One potential drawback to the process of artificial defect selection lies in the fact that certain defect patterns can become entrenched in the model, leading to a kind of calcification of the genetic data. “In a certain sense, you can kind of think of it like inbreeding,” Kwok said. “Conserving most information in our defect ‘gene pool’ between generations has both benefits and limitations as it does not allow for drastic systemwide transformations. However, our digital ‘evolution’ can be repeated with different initial seeds to avoid these problems.”
In order to run their model, the researchers required high-performance computing facilities at Argonne and Oak Ridge National Laboratory. The Argonne Leadership Computing Facility and Oak Ridge Leadership Computing Facility are both DOE Office of Science User Facilities.
Lossless transport is the Holy Grail of energy science in general and superconductivity research in particular. The main obstacle is the dissipative motion of Abrikosov vortices, which can be reduced or eliminated by pinning at nonsuperconducting defects. Pinning effectiveness nontrivially depends on various factors such as the shape, concentration, and spatial distribution of defects, rendering the optimization of the vortex pinning landscape highly difficult. Here, we use concepts from biological evolution to develop an efficient strategy for vortex pinning improvement. We replace natural selection with targeted selection, where only pinning configurations with better vortex immobilization survive. In combination with high-performance numerical algorithms, it allows us to dynamically evolve the defect landscape into the best possible pinning configuration with maximal lossless current.
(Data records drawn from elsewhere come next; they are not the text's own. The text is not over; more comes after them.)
Lemma rounds_wp fuel pacer start num p w :
  (0 <= num -> duration cfg <= 0) -> inv num p [] -> pg_i p = 0 ->
  wp (loop fuel (pipe_round cfg sock pacer num start) p)
    (fun o t _ => match o with
       | NoFuel => sent_ok t /\ (0 <= num -> Z.of_nat (length (draws t)) <= num) /\
                   ~ (0 <= num < Z.of_nat fuel)
       | o => finish num o t
       end) w.
Proof.
  intros Hdur Hinv H0. destruct (decide (0 <= num < Z.of_nat fuel)) as [Hb|Hb].
  - apply (wp_loop_bounded (fun n p t _ => inv num p t /\ Z.of_nat n = num - pg_i p) _ _ _ (Z.to_nat num));
      [lia|split; [done|lia]|].
    intros n p' t w' [Hinv' Hn]. eapply wp_mono; [by apply round_wp|].
    intros o t' w1. destruct o as [[p2|[]]|e|u|]; cbn; try done; [|by intros (_ & _ & [])].
    intros (Hi & Hp2 & Hlt). exists (n - 1)%nat. split; [lia|]. split; [done|lia].
  - apply (wp_loop (fun p t _ => inv num p t)); [done| |].
    + intros p' t w' (Hok & Hd & _ & Hi). split_and!; [done|lia|lia].
    + intros p' t w' Hinv'. eapply wp_mono; [by apply round_wp|].
      intros o t' w1. destruct o as [[p2|[]]|e|u|]; cbn; try done; [by intros [? _]|by intros (_ & _ & [])].
Qed.

(** What running the pipe promises; see [generate_spec]. *)
Definition generated (fuel : nat) : post (W:=W) unit := fun o t _ =>
  sent_ok t /\
  Z.of_nat (length (draws t)) <= num_messages cfg /\
  (reliable sock -> o = Done tt -> Ev load_break true ∉ t ->
     Z.of_nat (length (draws t)) = num_messages cfg) /\
  match o with
  | Done _ => True
  | Undefined u => u = OVERFLOW
  | Throw _ => draws t = [] /\ sent t = []
  | NoFuel => Z.of_nat fuel <= num_messages cfg
  end.

(** Calls that send nothing and draw nothing may surround the loop. *)
Lemma generated_pad fuel o t0 t t1 (w w' : W) :
  generated fuel o t w -> forallb timer_call (calls t0) = true -> forallb timer_call (calls t1) = true ->
  generated fuel o (t0 ++ t ++ t1) w'.
Proof.
  intros (Hok & Hd & Hall & Ho) (R0 & S0 & D0)%timer_quiet (R1 & S1 & D1)%timer_quiet.
  assert (draws (t0 ++ t ++ t1) = draws t) as Hdr
    by (by rewrite !draws_app, D0, D1, app_nil_r).
  assert (sent (t0 ++ t ++ t1) = sent t) as Hsent
    by (by rewrite !sent_app, S0, S1, app_nil_r).
  unfold generated. rewrite Hdr, Hsent. split_and!; [|done| |done].
  - apply sent_ok_app; [by apply quiet_sent_ok|]. apply sent_ok_app; [done|by apply quiet_sent_ok].
  - intros Hr Hdone Hnb. apply Hall; [done..|]. set_solver.
Qed.

Lemma make_pacer_wp w :
  wp (make_pacer cfg) (fun o t _ => forallb timer_call (calls t) = true /\
    match o with Done _ | Throw _ => True | _ => False end) w.
Proof.
  unfold make_pacer. destruct (negb _); [|destruct (negb _); [|by apply wp_ret]];
    (apply wp_bind, wp_invoke; intros r w1 _; wp_simpl; destruct r; [by apply wp_throw|by apply wp_ret]).
Qed.

(** C38: what generate sends: only messages of the configured size, all on the
    given socket, at most one per draw that does not drop it, and never more
    than [num_messages] when the duration is unlimited; a number of messages
    that is set is reached unless the user interrupts or a write fails. On a
    socket that takes messages whole, every message that is not dropped is sent
    whole. The only undefined behaviour is an overflow of int, the only exception
    that leaves the pipe comes from making the pacer, and a set number of
    messages ends the loop. *)
Theorem generate_spec fuel w :
  duration cfg <= 0 -> 0 <= num_messages cfg ->
  wp (run_pipe fuel cfg sock) (generated fuel) w.
Proof.
  intros Hdur Hnum. unfold run_pipe.
  destruct (Z.ltb_spec (message_size cfg) 0); [lia|]. destruct (Z.ltb_spec 0 (duration cfg)); [lia|].
  apply wp_bind, (wp_invoke steady_now). intros start w1 _. wp_simpl.
  apply wp_bind, (wp_invoke steady_now). intros stat w2 _. wp_simpl.
  set (t0 := [Ev steady_now start; Ev steady_now stat]).
  apply wp_bind. eapply wp_mono; [apply make_pacer_wp|]. intros o tp w3 [Htp Hpacer].
  assert (forallb timer_call (calls (t0 ++ tp)) = true) as Ht0 by by rewrite calls_app, forallb_app, Htp.
  assert (forall o t w w', generated fuel o t w -> generated fuel o (t0 ++ tp ++ t) w') as Hpad.
  { intros o' t w4 w' Hg. rewrite app_assoc, <- (app_nil_r t). by eapply generated_pad. }
  assert (forall e, generated fuel (Throw e) [] w3) as Hthrow.
  { intros e. by split_and!. }
  destruct o as [ratepacer|e|u|]; wp_simpl; try done.
  2: { rewrite <- (app_nil_r tp). by apply (Hpad _ [] w3). }
  assert (inv (num_messages cfg) (mk_progress 0 (iota (Z.to_nat (message_size cfg))) stat 0) []) as Hinv.
  { split; [apply sent_ok_nil|]. split_and!; [done| |done].
    cbn. unfold iota. rewrite length_fmap, length_seq. lia. }
  assert (forall (t : list event) (w3 : W), generated fuel (Done tt) t w3 ->
    wp (do! invoke load_break in ret tt)
      (fun o t2 w' => generated fuel o (t0 ++ tp ++ t ++ t2) w') w3) as Hend.
  { intros t w4 Hg. apply wp_bind, (wp_invoke load_break). intros b w5 _. wp_simpl. apply wp_ret.
    apply (Hpad _ _ w4). by apply (generated_pad fuel _ [] t [_] w4). }
  apply wp_bind, wp_catch. eapply wp_mono; [by apply rounds_wp|].
  intros o t w4 Hpost. destruct o as [[]|[]|u|]; try by destruct Hpost as (_ & _ & []).
  all: destruct Hpost as (Hok & Hd & Ho); wp_simpl.
  - apply Hend. split_and!; try done; auto.
  - apply wp_ret. rewrite app_nil_r. apply Hend. by split_and!; auto.
  - apply (Hpad _ t w4). by split_and!; auto.
  - apply (Hpad _ t w4). split_and!; auto; [done|lia].
Qed.
End spec.


(** A run on a library that always succeeds: three messages of four bytes. *)
Definition example_cfg : config :=
  mk_config (Misc.mk_stats_config 0 "" "csv") 0 3 0 4 false false false false false ""
    (S754_zero false).
Definition sock7 : isocket unit :=
  Misc.as_isocket (H0 := SrtSocket.example_srt_env) (Misc.OSrt SrtSocket.example_object).
Example run_pipe_three :
  (let '(o, t, _) := run_pipe (H := SrtSocket.example_srt_env) 4 example_cfg sock7 tt in (o, sent t)) =
  (Done tt, repeat (SrtEp 7, iota 4) 3).
Proof. vm_compute. reflexivity. Qed.

Lemma generate_spec_witness :
  wp (run_pipe (H := SrtSocket.example_srt_env) 4 example_cfg sock7) (generated example_cfg sock7 4) tt.
Proof.
  assert (PayloadOk unit (H := SrtSocket.example_srt_env)) by (by intros d [] d' [] [= <-]).
  assert (IsocketOk sock7) by apply (SrtSocket.srt_isocket_ok (SrtOk0 := SrtSocket.example_srt_ok)).
  by apply (generate_spec (H := SrtSocket.example_srt_env)).
Defined.

(** The pipe leaves the store of the runner alone. *)
Lemma frames_run_pipe {W} `{Env W} R `{!Monotone R} fuel cfg sock :
  Misc.socket_leaves R sock -> frames (W:=W) (S:=Misc.store) R Misc.DANGLING (run_pipe fuel cfg sock).
Proof.
  intros [_ Hw]. unfold run_pipe, make_pacer. frames_steps.
  unfold pipe_round, send_message, report, next_round. frames_steps; apply Hw.
Qed.

Lemma generate_released `{Build} {W} `{Env W} fuel pipe_fuel dst_urls cfg (w : W) :
  wp (run fuel pipe_fuel dst_urls cfg) Misc.released (w, Misc.mk_store [] None).
Proof. apply Misc.common_run_safe. intros c Hc. by apply frames_run_pipe, Hc. Qed.
End Generate.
The ability of type II superconductors to carry large amounts of current at high magnetic fields is a key requirement for future design innovations in high-field magnets for accelerators and compact fusion reactors, and largely depends on the vortex pinning landscape comprised of material defects. The complex interaction of vortices with defects that can be grown chemically, e.g., self-assembled nanoparticles and nanorods, or introduced by postsynthesis particle irradiation precludes a priori prediction of the critical current and can result in highly nontrivial effects on the critical current. Here, we borrow concepts from biological evolution to create a vortex pinning genome based on a genetic algorithm, naturally evolving the pinning landscape to accommodate vortex pinning and determine the best possible configuration of inclusions for two different scenarios: a natural evolution process initiating from a pristine system and one starting with preexisting defects to demonstrate the potential for a postprocessing approach to enhance critical currents. Furthermore, the presented approach is even more general and can be adapted to address various other targeted material optimization problems.